Ihr seht also, meine Kinder, daß wir nicht Ursache haben, ahnenstolz zu seyn. Alle unsre Freunde und Blutsverwandte sind unbemittelte Leuthe, und von allen unsern Vorfahren hab’ ich nie nichts anders gehört. Fast von keinem, der das geringste Aemtli bekleidete. Meines Großvaters Bruder war Mesmer zu Kapel, und sein Sohn Stipendipfleger. Das ist’s alles aus der ganzen weitläuftigen Verwandschaft. Da können wir ja wohl vor dem Hochmuth gesichert seyn, der so viele arme Narren anwandelt, wenn sie reiche und angesehene Vettern haben, obgleich ihnen diese keinen Pfifferling geben. Nein! Von uns B. quält, Gott Lob! diese Sucht, so viel ich weiß keinen einzigen; und ihr seht, meine Kinder! daß sie auch mich nicht plagt – sonst hätt’ ich wenigstens unserm Stammbaum genauer nachgeforscht.
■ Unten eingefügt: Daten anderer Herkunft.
Lemma first_ext_py mime e :
  first_ext_for_mime (dict_values (CODEC_FORMAT_MAP config_py)) mime = Some e ->
  plain_ext e.
Proof.
  intros (fi & Hin & ->)%first_ext_elem.
  change (dict_values (CODEC_FORMAT_MAP config_py)) with
    (map snd (CODEC_FORMAT_MAP config_py)) in Hin.
  cbn [CODEC_FORMAT_MAP config_py map snd] in Hin.
  repeat (apply elem_of_cons in Hin as [->|Hin]; [plain_ext_const|]).
  by apply elem_of_nil in Hin.
Qed.

Lemma common_ext mime e : dict_get common_mime_map mime = Some e -> plain_ext e.
Proof.
  intros [k Hin]%dict_get_elem. unfold common_mime_map in Hin.
  repeat (apply elem_of_cons in Hin as [[= _ ->]|Hin]; [plain_ext_const|]).
  by apply elem_of_nil in Hin.
Qed.

Lemma mime_ext_plain p mime :
  config p = config_py -> plain_ext (_get_file_extension_from_mime p mime).
Proof.
  intros Hcfg. unfold _get_file_extension_from_mime. rewrite Hcfg.
  assert (Hbin : plain_ext ".bin") by plain_ext_const.
  destruct (contains_char "/" mime); cbn [negb]; [|done].
  destruct (first_ext_for_mime _ mime) as [e|] eqn:He1; [by apply (first_ext_py mime)|].
  destruct (dict_get common_mime_map mime) as [e|] eqn:He2; [by apply (common_ext mime)|].
  destruct (str_truthy _) eqn:Ht; [|done].
  eexists. split; [done|]. apply str_forallb_filter.
Qed.

Lemma plain_ext_no_dot e s : e = String "." s -> str_forallb ext_char s = true -> no_dot s = true.
Proof.
  intros _ H. unfold no_dot. eapply str_forallb_impl; [|exact H].
  apply ext_char_no_dot.
Qed.

Lemma prefix_split a s : String.prefix a s = true -> exists r, s = a +:+ r.
Proof.
  revert s. induction a as [|c a IH]; intros s; [by exists s|].
  destruct s as [|c' s]; [done|]. simpl.
  destruct (ascii_dec c c') as [<-|]; [|done].
  intros [r ->]%IH. by exists r.
Qed.

Lemma plain_ext_not_temp sb e : plain_ext e -> temp_like sb (sb +:+ e) = false.
Proof.
  intros (s & -> & Hs). apply not_temp_like; [done|].
  destruct (String.prefix ".tmp_" (String "." s)) eqn:Hpre; [|done].
  apply prefix_split in Hpre as [r Hr].
  rewrite !app_cons, app_nil_l_str in Hr. injection Hr as ->.
  by cbn in Hs.
Qed.

Lemma plain_ext_neq e s' :
  plain_ext e -> str_forallb ext_char s' = false -> e <> String "." s'.
Proof. intros (s & -> & Hs) Hx [= ->]. congruence. Qed.

Section names.
Context (p : MediaProcessor) (Hp : built_from_config_py p).
Context (sb : string) (Hsb : safe_base sb).

Lemma final_splitext : (os_path_splitext (final_name p sb)).1 = sb.
Proof.
  unfold final_name.
  destruct (built_ext p Hp) as [-> | ->]; by rewrite splitext_safe.
Qed.

Lemma final_not_temp : temp_like sb (final_name p sb) = false.
Proof.
  unfold final_name. destruct (built_ext p Hp) as [-> | ->]; by apply not_temp_like.
Qed.

Lemma final_neq_inter : final_name p sb <> inter_name sb.
Proof.
  unfold final_name, inter_name.
  destruct (built_ext p Hp) as [-> | ->]; by apply app_neq.
Qed.

Lemma final_neq_scaled : final_name p sb <> scaled_name sb.
Proof.
  unfold final_name, scaled_name.
  destruct (built_ext p Hp) as [-> | ->]; by apply app_neq.
Qed.

Lemma final_neq_initial : final_name p sb <> initial_name sb.
Proof.
  unfold final_name, initial_name.
  destruct (built_ext p Hp) as [-> | ->]; by apply app_neq.
Qed.
End names.

Lemma final_stage_run E p sb inp w :
  final_transcoding_stage E p sb inp w =
    if final_transcode_needed p (ext_for_final_encode inp) (codec_for_final_encode inp)
       && enable_transcoding p
    then
      match final_transcode_cascade E p sb (final_name p sb)
              (path_for_final_encode inp) (codec_for_final_encode inp) w with
      | (Ok (true, io), w1) =>
          (Ok {| resulting_path := final_name p sb;
                 resulting_mime := target_mime_type p;
                 intermediate_h264_file := io |}, w1)
      | (Ok (false, io), w1) =>
          match rename_to (path_for_final_encode inp) (final_name p sb) w1 with
          | (Ok path, w2) =>
              (Ok {| resulting_path := path;
                     resulting_mime := mime_for_final_encode inp;
                     intermediate_h264_file := io |}, w2)
          | (Raise e, w2) => (Raise e, w2)
          end
      | (Raise e, w1) => (Raise e, w1)
      end
    else
      match rename_to (path_for_final_encode inp) (final_name p sb) w with
      | (Ok path, w2) =>
          (Ok {| resulting_path := path;
                 resulting_mime := mime_for_final_encode inp;
                 intermediate_h264_file := None |}, w2)
      | (Raise e, w2) => (Raise e, w2)
      end.
Proof.
  unfold final_transcoding_stage. fold (final_name p sb).
  destruct (_ && _); [|done].
  rewrite bind_run.
  destruct (final_transcode_cascade _ _ _ _ _ _ _) as [[[[] io]|e] w1]; done.
Qed.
Ich weiß, daß mein Großvater und desselben Vater arme Leuthe waren, die sich kümmerlich nähren mußten; daß mein Vater keinen Pfenning erbte; daß ihn die Noth sein Lebenlang drückte, und er nicht selten über seinen kleinen Schuldenlast seufzte. Aber deswegen schäm’ ich mich meiner Eltern und Voreltern bey weitem nicht. Vielmehr bin ich noch eher ein Bischen stolz auf sie. Denn, ihrer Armuth ungeachtet, hab’ ich von keinem Dieb, oder sonst einem Verbrecher den die Justitz hätte straffen müssen, von keinem Lasterbuben, Schwelger, Flucher, Verleumder u. s. f. unter ihnen gehört; von keinem, den man nicht als einen braven Biedermann mußte gelten lassen; der sich nicht ehrlich und redlich in der Welt nährte; von keinem der betteln gieng. Dagegen kannt’ ich wirklich recht manchen wackern, frommen Mann, mit zartem Gewissen. Das ist’s allein, worauf ich stolz bin, und wünsche, daß auch Ihr stolz darauf werdet, meine Kinder! daß wir diesen Ruhm nicht besudeln, sondern denselben fortzupflanzen suchen. Und eben das möcht’ ich Euch recht oft zu Gemüthe führen, in dieser meiner Lebensgeschichte.

II.
Mein Geburthstag. (22. Dezembr. 1735.)

Inhaltsverzeichnis

Für mich ein wichtiger Tag. Ich sey ein Bischen zu früh auf der Welt erschienen, sagte man mir. Meine Eltern mußten sich dafür verantworten. – Mag seyn, daß ich mich schon in Mutterleibe nach dem Tageslichte gesehnt habe – und dieß nach dem Licht sehnen geht mir wohl all mein Tage nach! Daneben war ich die erste Kraft meines Vaters – und Dank sey ihm unter der Erde, von mir auch dafür gesagt! Er war ein hitziger Mann, voll warmen Blutes. O ich habe schon tausendmal drüber nachgedacht, und mir bisweilen einen andern Ursprung gewünscht, wenn flammende Leidenschaften in meinem Busen tobten, und ich den heftigsten Kampf mit ihnen bestehen mußte. Aber, sobald Sturm und Wetter vorbey war, dankt’ ich ihm doch wieder, daß er mir sein feuriges Temperament mitgetheilt hat, womit ich unzählige schuldlose Freuden lebhafter als so viele andere Leuthe gemessen kann. Genug, an diesem 22. Dez. kam ich ans Tageslicht. Mein Vater sagte mir oft: Er habe sich gar nicht über mich gefreut: Ich sey ein armes elendes Geschöpf gewesen; nichts als kleine Beinerchen, mit einem verschrumpften Häutgen überzogen; Und doch hätt’ ich Tag und Nacht ein gräßliches Zettergeschrey erhoben, das man bis ins Holz hören konnte, u.s.f. Er hat mich oft recht bös damit gemacht. Dachte: Ha, ich werd’s auch gemacht haben, wie andre neugeborne Kinder! Aber die Muter gab ihm allemal Beyfall. Nun, es kann seyn.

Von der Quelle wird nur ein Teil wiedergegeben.